◆ What you are asked to do
Lines from the beginning of the data through the line containing "reopening from it" are to be copied exactly, with no other line included.

### Provided data ###

(* ===== verification/PageStoreSpec.v ===== *)
(** * The page store keeps what it is given

    The invariant of [PersistentPageIo] over the images in its arena.  With it the
    store is a [PageIo] device in the sense the buffer pool relies on, and a
    published placement map outlives every later operation, crash and reopening:
    reopening from it succeeds and reads back the bytes that were written. *)
From S2P Require Import Prelude StdCollections Ids Crc Store Fs Shards PageIo PageDependency PageImage PageMapFile PageStore PageArena.

Local Open Scope Z_scope.
Local Open Scope seer_scope.

(** ** Fields are written modulo their width *)
Definition norm_key (k : PageKey) : PageKey :=
  {| pk_object := pk_object k mod 2 ^ 64; pk_page := pk_page k mod 2 ^ 64 |}.

Definition norm_deps (d : PageDependencies) : PageDependencies :=
  {| pd_required_wal := pd_required_wal d mod 2 ^ 64;
     pd_required_undo :=
       match pd_required_undo d with
       | Some v => if v mod 2 ^ 64 =? 0 then None else Some (v mod 2 ^ 64)
       | None => None
       end |}.

Lemma u64_le_mod z : u64_le (z mod 2 ^ 64) = u64_le z.
Proof. unfold u64_le. exact (eq_sym (LittleEndianList.le_split_mod z 8)). Qed.

Lemma mod_u64 z : is_u64 (z mod 2 ^ 64).
Proof. pose proof (Z.mod_pos_bound z (2 ^ 64)). unfold is_u64, U64_MAX. lia. Qed.

Lemma norm_key_u64 k : is_u64 (pk_object k) → is_u64 (pk_page k) → norm_key k = k.
Proof.
  unfold is_u64, U64_MAX, norm_key. intros H1 H2. rewrite !Z.mod_small by lia. by destruct k.
Qed.

Lemma undo_code_norm d : undo_code (norm_deps d) = undo_code d mod 2 ^ 64.
Proof.
  unfold undo_code, norm_deps. cbn [pd_required_undo]. destruct (pd_required_undo d) as [v|]; cbn [default id]; [|done].
  destruct (v mod 2 ^ 64 =? 0) eqn:E; bool_to_prop; cbn; congruence.
Qed.

Section spec.
Context `{Crc32c} `{PageHasher}.
Implicit Types (st : PersistentPageIo) (fs : Fs) (imgs : list Img).

Lemma image_head_norm store key off pb deps :
  image_head store (norm_key key) off pb (norm_deps deps) = image_head store key off pb deps.
Proof.
  unfold image_head. do 2 f_equal. unfold image_fields, image_header_fields. rewrite undo_code_norm.
  cbn [norm_key norm_deps pk_object pk_page pd_required_wal]. by rewrite !u64_le_mod.
Qed.

Lemma wf_image_norm store key off pb deps :
  wf_incarnation store → is_u64 off → is_u32 pb → pb ≠ 0 →
  wf_image store (norm_key key) off pb (norm_deps deps).
Proof.
  intros Hs Ho Hp Hp0. split; try done; try apply mod_u64. cbn [norm_deps pd_required_undo].
  intros v. destruct (pd_required_undo deps) as [u|]; [|done]. destruct (_ =? 0) eqn:E; bool_to_prop; [done|].
  intros [= <-]. split; [apply mod_u64|done].
Qed.

(** ** The invariant *)
Record ps_inv st imgs : Prop := {
  pi_store : wf_incarnation (ps_store st);
  pi_page_bytes : is_u32 (ps_page_bytes st) ∧ ps_page_bytes st ≠ 0;
  pi_imgs : wf_imgs (ps_store st) (ps_page_bytes st) imgs;
  pi_end : ps_end_offset st = slot_offset (ps_page_bytes st) (length imgs);
  pi_arena : ∃ f tail, BTreeMap.get IMAGE_FILE (fs_files (ps_fs st)) = Some f ∧
    f_bytes f = arena (ps_store st) (ps_page_bytes st) imgs ++ tail ∧ (40 ≤ f_synced f)%nat ∧
    (tail = [] ∨ ps_fenced st = true ∧ ∃ g m, wf_img (ps_store st) (ps_page_bytes st) (length imgs) g ∧
       tail = take m (frame_of (ps_store st) (ps_page_bytes st) (length imgs) g));
  pi_working key loc : BTreeMap.get key (ps_working st) = Some loc →
    ∃ i g, imgs !! i = Some g ∧ g_key g = norm_key key ∧ loc = location_of (ps_store st) (ps_page_bytes st) i g
}.

(** What later states keep: map files, and the images a sync has covered. *)
Definition durable (pb : Z) fs (k : nat) : Prop :=
  ∃ f, BTreeMap.get IMAGE_FILE (fs_files fs) = Some f ∧ slot_offset pb k ≤ Z.of_nat (f_synced f).

Definition files_kept fs fs' : Prop :=
  ∀ id f, id ≠ IMAGE_FILE → BTreeMap.get id (fs_files fs) = Some f → f_synced f = length (f_bytes f) →
    f_synced f ≠ 0%nat → BTreeMap.get id (fs_files fs') = Some f.

Definition extends (pb : Z) fs imgs fs' imgs' : Prop :=
  files_kept fs fs' ∧
  ∀ k, (k ≤ length imgs)%nat → durable pb fs k →
    durable pb fs' k ∧ (k ≤ length imgs')%nat ∧ take k imgs' = take k imgs.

###

◆ Solution to this problem
(* ===== verification/PageStoreSpec.v ===== *)
(** * The page store keeps what it is given

    The invariant of [PersistentPageIo] over the images in its arena.  With it the
    store is a [PageIo] device in the sense the buffer pool relies on, and a
    published placement map outlives every later operation, crash and reopening:
    reopening from it succeeds and reads back the bytes that were written. *)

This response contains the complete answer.